■ PROBLEM DESCRIPTION ■
Wherever a line of the records contains "rendering", copy that line.

|---|

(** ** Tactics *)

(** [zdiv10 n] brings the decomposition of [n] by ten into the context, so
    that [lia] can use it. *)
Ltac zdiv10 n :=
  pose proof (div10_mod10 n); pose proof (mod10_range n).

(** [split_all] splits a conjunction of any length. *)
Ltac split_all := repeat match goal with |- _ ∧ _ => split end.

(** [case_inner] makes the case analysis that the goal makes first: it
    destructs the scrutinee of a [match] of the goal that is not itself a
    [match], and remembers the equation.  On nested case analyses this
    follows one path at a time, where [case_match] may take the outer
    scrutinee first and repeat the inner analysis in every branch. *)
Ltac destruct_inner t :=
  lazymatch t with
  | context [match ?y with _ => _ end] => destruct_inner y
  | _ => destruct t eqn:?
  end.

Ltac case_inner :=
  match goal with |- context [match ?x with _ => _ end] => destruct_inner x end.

|---|

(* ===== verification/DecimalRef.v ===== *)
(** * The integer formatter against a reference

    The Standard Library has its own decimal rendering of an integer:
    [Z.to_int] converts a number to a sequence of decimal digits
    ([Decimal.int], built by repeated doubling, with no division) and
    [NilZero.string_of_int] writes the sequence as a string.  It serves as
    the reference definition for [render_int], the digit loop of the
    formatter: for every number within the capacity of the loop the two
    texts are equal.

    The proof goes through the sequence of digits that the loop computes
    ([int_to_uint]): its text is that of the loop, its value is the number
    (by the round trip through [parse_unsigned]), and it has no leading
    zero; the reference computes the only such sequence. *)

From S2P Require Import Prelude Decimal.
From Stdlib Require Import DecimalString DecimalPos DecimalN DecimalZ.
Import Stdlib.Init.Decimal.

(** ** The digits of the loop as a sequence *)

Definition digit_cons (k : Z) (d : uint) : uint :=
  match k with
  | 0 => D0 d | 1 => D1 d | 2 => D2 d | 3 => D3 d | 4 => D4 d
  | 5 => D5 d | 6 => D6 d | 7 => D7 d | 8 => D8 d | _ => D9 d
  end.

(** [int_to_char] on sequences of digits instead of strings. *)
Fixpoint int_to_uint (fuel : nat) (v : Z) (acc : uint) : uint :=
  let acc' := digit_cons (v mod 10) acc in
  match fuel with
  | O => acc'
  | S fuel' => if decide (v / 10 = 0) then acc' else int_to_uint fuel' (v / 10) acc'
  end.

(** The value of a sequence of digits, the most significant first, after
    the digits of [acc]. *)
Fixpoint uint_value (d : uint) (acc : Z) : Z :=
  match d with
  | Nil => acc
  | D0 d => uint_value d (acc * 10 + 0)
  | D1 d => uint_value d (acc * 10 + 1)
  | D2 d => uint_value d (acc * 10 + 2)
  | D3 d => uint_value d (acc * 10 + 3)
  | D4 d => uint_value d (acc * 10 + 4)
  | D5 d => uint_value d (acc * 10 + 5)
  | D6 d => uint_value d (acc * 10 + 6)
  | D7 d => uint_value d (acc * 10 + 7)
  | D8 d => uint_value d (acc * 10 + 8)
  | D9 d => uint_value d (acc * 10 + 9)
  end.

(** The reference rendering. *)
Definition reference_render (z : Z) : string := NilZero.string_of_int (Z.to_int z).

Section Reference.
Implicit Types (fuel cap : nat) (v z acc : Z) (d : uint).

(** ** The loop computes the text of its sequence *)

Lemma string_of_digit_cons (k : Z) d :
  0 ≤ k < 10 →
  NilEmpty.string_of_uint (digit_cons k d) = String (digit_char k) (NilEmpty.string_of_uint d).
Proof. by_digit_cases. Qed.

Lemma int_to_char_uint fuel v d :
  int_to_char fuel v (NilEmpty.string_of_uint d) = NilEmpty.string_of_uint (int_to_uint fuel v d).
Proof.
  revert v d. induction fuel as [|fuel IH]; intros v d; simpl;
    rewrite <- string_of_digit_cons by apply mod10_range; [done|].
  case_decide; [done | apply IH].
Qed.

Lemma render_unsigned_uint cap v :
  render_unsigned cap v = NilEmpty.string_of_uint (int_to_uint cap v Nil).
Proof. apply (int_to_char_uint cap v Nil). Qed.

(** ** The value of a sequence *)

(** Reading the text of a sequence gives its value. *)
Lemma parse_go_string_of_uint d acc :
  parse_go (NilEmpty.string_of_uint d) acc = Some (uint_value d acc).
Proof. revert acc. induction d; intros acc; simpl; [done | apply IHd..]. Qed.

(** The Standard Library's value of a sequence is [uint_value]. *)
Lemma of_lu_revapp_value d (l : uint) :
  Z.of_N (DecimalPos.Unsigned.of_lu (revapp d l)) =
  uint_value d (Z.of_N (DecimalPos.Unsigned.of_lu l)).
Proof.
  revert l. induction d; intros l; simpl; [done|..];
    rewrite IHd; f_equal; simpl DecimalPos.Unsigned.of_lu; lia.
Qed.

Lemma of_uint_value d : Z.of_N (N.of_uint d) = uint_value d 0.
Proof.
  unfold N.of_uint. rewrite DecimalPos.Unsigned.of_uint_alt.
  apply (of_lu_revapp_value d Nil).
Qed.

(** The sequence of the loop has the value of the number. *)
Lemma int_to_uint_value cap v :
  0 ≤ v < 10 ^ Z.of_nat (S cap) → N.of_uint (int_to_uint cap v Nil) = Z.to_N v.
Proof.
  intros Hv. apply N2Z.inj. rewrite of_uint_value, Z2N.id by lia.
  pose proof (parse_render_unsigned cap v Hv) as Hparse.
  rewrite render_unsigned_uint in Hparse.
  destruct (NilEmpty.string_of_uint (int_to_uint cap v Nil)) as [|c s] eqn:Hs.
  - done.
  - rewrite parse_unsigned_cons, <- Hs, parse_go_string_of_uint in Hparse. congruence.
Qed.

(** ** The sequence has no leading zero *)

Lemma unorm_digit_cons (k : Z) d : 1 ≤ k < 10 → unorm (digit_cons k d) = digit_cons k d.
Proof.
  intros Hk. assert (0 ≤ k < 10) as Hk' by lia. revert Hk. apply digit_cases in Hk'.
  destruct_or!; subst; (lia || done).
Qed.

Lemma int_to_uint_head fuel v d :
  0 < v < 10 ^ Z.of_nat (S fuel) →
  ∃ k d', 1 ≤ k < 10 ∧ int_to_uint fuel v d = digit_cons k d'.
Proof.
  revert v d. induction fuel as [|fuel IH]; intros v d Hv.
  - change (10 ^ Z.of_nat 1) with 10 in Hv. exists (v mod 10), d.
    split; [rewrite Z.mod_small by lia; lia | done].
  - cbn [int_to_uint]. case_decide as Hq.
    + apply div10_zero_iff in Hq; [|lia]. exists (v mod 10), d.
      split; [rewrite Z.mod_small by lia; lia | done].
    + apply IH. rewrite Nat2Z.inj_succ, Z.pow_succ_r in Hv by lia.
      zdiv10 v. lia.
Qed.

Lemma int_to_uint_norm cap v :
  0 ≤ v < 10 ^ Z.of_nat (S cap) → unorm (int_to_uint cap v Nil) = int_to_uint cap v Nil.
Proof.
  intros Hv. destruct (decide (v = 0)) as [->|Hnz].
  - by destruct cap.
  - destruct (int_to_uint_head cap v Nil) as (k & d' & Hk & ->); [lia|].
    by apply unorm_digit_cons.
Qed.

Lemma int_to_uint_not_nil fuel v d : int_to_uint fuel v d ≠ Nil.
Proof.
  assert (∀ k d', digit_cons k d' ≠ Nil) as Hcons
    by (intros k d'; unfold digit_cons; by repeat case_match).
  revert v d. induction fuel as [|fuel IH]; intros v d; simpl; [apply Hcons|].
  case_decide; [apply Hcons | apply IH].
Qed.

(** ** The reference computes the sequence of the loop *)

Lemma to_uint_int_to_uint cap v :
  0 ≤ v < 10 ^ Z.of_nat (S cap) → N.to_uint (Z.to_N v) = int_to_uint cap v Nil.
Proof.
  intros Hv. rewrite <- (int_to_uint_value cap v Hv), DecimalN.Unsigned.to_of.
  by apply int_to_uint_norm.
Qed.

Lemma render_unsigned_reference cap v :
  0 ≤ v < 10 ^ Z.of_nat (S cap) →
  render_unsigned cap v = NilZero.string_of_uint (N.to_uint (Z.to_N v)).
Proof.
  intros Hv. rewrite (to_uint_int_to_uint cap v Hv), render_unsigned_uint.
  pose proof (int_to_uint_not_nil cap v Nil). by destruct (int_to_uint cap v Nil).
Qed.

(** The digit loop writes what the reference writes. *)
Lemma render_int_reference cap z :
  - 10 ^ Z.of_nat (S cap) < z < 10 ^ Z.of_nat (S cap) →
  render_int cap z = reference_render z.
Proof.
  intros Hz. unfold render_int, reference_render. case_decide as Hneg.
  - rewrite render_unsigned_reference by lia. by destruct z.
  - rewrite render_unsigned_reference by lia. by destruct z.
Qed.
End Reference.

|---|

■ ANSWER SPACE ■
    The Standard Library has its own decimal rendering of an integer:
(** The reference rendering. *)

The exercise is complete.